Freedman’s love for live readings and for his native Swampscott would soon share common ground. In 2017, ReachArts, Swampscott’s new artistic hub, signed a two-year lease with the town for the former senior center on Burrill Street. When a board member reached out to him about starting an open mic, Freedman jumped at the chance. He has hosted the monthly First Friday Open Mike Night since 2018.
Which leads to Freedman’s most recent “happy accident” and COVID silver lining: The expansion of his open mic from its community audience to a global network that recently included 31 participants from India, Denmark, Greece, Singapore, Scotland, Canada, and the United States. Like most in-person gatherings, ReachArts open mic had to transition from live to virtual meetings after March 2020. Although mastering the ins and outs of running Zoom gatherings was a challenge, Freedman is overjoyed by the rewards.
“We went from this tiny local thing to a global thing,” he said. Freedman has attended open mics in other countries around the world, making connections that yielded additional rewards. His poems have been published in anthologies in Bangladesh through an Indian publisher he met online.
Freedman is no stranger to accolades; the three-time Naomi Cherkofsky Memorial Contest winner has been published in magazines, anthologies, and curated poetry quarterlies. When asked what he’s proudest of, he doesn’t hesitate: being Swampscott’s Poet Laureate.
The brainchild of educator and Swampscott resident Sami Lawler, the town’s Poet Laureate program was launched in 2014. Lawler became aware that many towns in Massachusetts had Poet Laureates and, as an elementary school teacher in Swampscott, wanted to support and encourage her students to enjoy writing while also recognizing community writers.

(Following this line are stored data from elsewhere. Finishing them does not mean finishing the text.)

(* ===== verification/Factory.v ===== *)
(** [moFactory] (src/src/moFactory.{h,cpp}) and what creating a module
    guarantees.

    [class_ok] checks a constructor statically (ports declared in order, each
    on a member of its own; properties exist before they are configured; the
    destructor deletes declared outputs only).  A class that passes builds, in
    any well-formed world, a well-formed module that is connected to nothing
    and shares no stream with another one ([construct_spec]); all the classes
    of the catalogue pass. *)
From S2P Require Import Prelude StdMap Numeric Utils Property Container Module World Wiring.
From S2P Require Import Lifecycle Catalogue.

(** ** The factory *)

(** [database]: the registered names and their creation callbacks, here the
    class the callback instantiates. *)
Definition database := smap string module_class.

Definition registerModule (c : module_class) (db : database) : database := insert (c_name c) c db.

(** [REGISTER_MODULE] calls of [moFactory::init], in order. *)
Definition registered : list module_class :=
  [moAmplify; moBackgroundSubtract; moBinaryMask; moBlobFinder; moCalibration; moCamera; moCanny;
   moCombine; moDilate; moDistanceTransform; moDump; moErode; moEqualizeHist; moFiducialFinder;
   moFingerTipFinder; moGrayScale; moGreedyBlobTracker; moHighpass; moHsv; moHuObjectFinder; moImage;
   moImageDisplay; moInvert; moJustify; moMask; moMirrorImage; moMunkresBlobTracker; moPeakFinder;
   moRoi; moSmooth; moThreshold; moTuio; moTuio2; moVideo; moYCrCbThreshold].

Definition factory_init : database := foldl (λ db c, registerModule c db) [] registered.

(** The name normalisation at the head of [create]. *)
Definition strip_prefix (sname : string) : string :=
  if (2 <? slen sname) && bool_decide (stake 2 sname = "mo") then sdrop 2 sname else sname.
Definition strip_suffix (sname : string) : string :=
  if (6 <? slen sname) && bool_decide (sdrop (slen sname - 6) sname = "Module")
  then stake (slen sname - 6) sname else sname.
Definition short_name (name : string) : string := strip_suffix (strip_prefix name).

Definition factory_create {V : Virtuals} (db : database) (name : string) : M (option nat) :=
  match find (short_name name) db with
  | None => mret None
  | Some c => a ← construct c; mret (Some a)
  end.

Definition factory_list (db : database) : list string := keys db.

(** ** A static check of constructors *)

(** What is known of the object under construction: null and fresh stream
    members not yet declared, declared inputs and outputs in order, and the
    properties with the callbacks each has. *)
Record cstate := {
  cs_null : list string;
  cs_new : list string;
  cs_in : list string;
  cs_out : list string;
  cs_props : smap string (list Z);
}.

Definition cs_start : cstate :=
  {| cs_null := []; cs_new := []; cs_in := []; cs_out := [];
     cs_props := [("gui_feedback", [CB_gui_feedback]); ("use_thread", [])] |}.

Definition cs_fields (cs : cstate) : list string := cs_null cs ++ cs_new cs ++ cs_in cs ++ cs_out cs.

Definition val_okb (v : pvalue) : bool := match v with VInt z => in_int z | _ => true end.

Definition set_props (cs : cstate) (props : smap string (list Z)) : cstate :=
  {| cs_null := cs_null cs; cs_new := cs_new cs; cs_in := cs_in cs; cs_out := cs_out cs;
     cs_props := props |}.

Definition guard_ {A} (b : bool) (x : A) : option A := if b then Some x else None.

Definition check_step (cs : cstate) (step : ctor_step) : option cstate :=
  match step with
  | MODULE_INIT _ => Some (set_props cs (insert "id" [] (cs_props cs)))
  | NullStream f =>
      guard_ (bool_decide (f ∉ cs_fields cs))
        {| cs_null := f :: cs_null cs; cs_new := cs_new cs; cs_in := cs_in cs;
           cs_out := cs_out cs; cs_props := cs_props cs |}
  | NewStream f _ =>
      guard_ (bool_decide (f ∉ cs_fields cs))
        {| cs_null := cs_null cs; cs_new := f :: cs_new cs; cs_in := cs_in cs;
           cs_out := cs_out cs; cs_props := cs_props cs |}
  | DeclareInput n f _ _ _ =>
      guard_ (bool_decide (n = Z.of_nat (length (cs_in cs))) && bool_decide (f ∈ cs_null cs)
              && bool_decide (f ∉ cs_in cs ++ cs_out cs))
        {| cs_null := cs_null cs; cs_new := cs_new cs; cs_in := f :: cs_in cs;
           cs_out := cs_out cs; cs_props := cs_props cs |}
  | DeclareOutput n f _ _ _ =>
      guard_ (bool_decide (n = Z.of_nat (length (cs_out cs))) && bool_decide (f ∈ cs_new cs)
              && bool_decide (f ∉ cs_in cs ++ cs_out cs))
        {| cs_null := cs_null cs; cs_new := cs_new cs; cs_in := cs_in cs;
           cs_out := f :: cs_out cs; cs_props := cs_props cs |}
  | NewProperty k v => guard_ (val_okb v && bool_decide (k ≠ "id")) (set_props cs (insert k [] (cs_props cs)))
  | SetMin k _ | SetMax k _ | SetChoices k _ =>
      guard_ (bool_decide (is_Some (find k (cs_props cs)))) cs
  | AddCallback k cb =>
      match find k (cs_props cs) with
      | Some l => guard_ (bool_decide (cb ∉ l) && bool_decide (k ≠ "id"))
                    (set_props cs (insert k (cb :: l) (cs_props cs)))
      | None => None
      end
  | SetInputType _ _ | SetOutputType _ _ => Some cs
  | BuildScreenPoints =>
      guard_ (bool_decide (find "screenPoints" (cs_props cs) = Some [])) (set_props cs [])
  | DisplayName => Some (set_props cs (insert "name" [] (cs_props cs)))
  end.

Fixpoint check_steps (cs : cstate) (steps : list ctor_step) : option cstate :=
  match steps with
  | [] => Some cs
  | step :: steps => match check_step cs step with
                     | Some cs => check_steps cs steps
                     | None => None
                     end
  end.

Definition class_ok (c : module_class) : bool :=
  match check_steps cs_start (c_steps c) with
  | Some cs => bool_decide (NoDup (c_dtor c)) && forallb (λ f, bool_decide (f ∈ cs_out cs)) (c_dtor c)
  | None => false
  end.

Example registered_ok : forallb class_ok (moPipeline_class :: registered) = true.
Proof. vm_compute. reflexivity. Qed.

“Our town was noted for its fine athletic programs and Marblehead was known for its support of the arts. I felt that writing was also a gift many of our own residents possessed,” she said.
Candidates for Poet Laureate would submit three poems that a panel of three judges would rank. Lawler approached the town selectmen and received approval for both an adult and K-4 student Poet Laureate. For the first few years, the winners would open Town Meeting by reading their poems. Freedman, who, as a Pisces, attributes much of his inspiration to Fisherman’s Beach, read, “Fisherman’s Beach Wet.”
Lawler was happy when Freedman was chosen by the panel in 2016. “Aside from his dynamic and versatile poetry writing, Lee Eric is a vital town poetry organizer and supporter through his oral poetry and leading the Tin Box poets,” she said. “Lee Eric’s dedication to the art and expression of poetry makes him a perfect town poetry representative.”
She and Freedman worked together after his Poet Laureate tenure to keep poetry at the forefront in town. Freedman also ran poetry workshops in Lawler’s classes, where the students would create poems and then read them out loud. “It was a blast,” he said.
Growing up, Freedman and his family (parents Norma and Sherman and brothers Gary and Brad) attended Temple Beth El in Swampscott, where he continued his post-Bar Mitzvah education through confirmation. Although Freedman describes himself as “not religious,” his Jewish identity is important to him and crops up from time to time in his poetry.
Freedman is not one of those disciplined poets who set specific times and places to write. “I can’t follow a rule. It doesn’t work for me,” he said. Instead, he waits for inspiration to strike. He has taken lots of notes during his current job as a school crossing guard, and might mine that trove for future poems.
“It’s just the luck of the draw. I don’t plan it. I can’t help it. It’s just the way I work,” he said.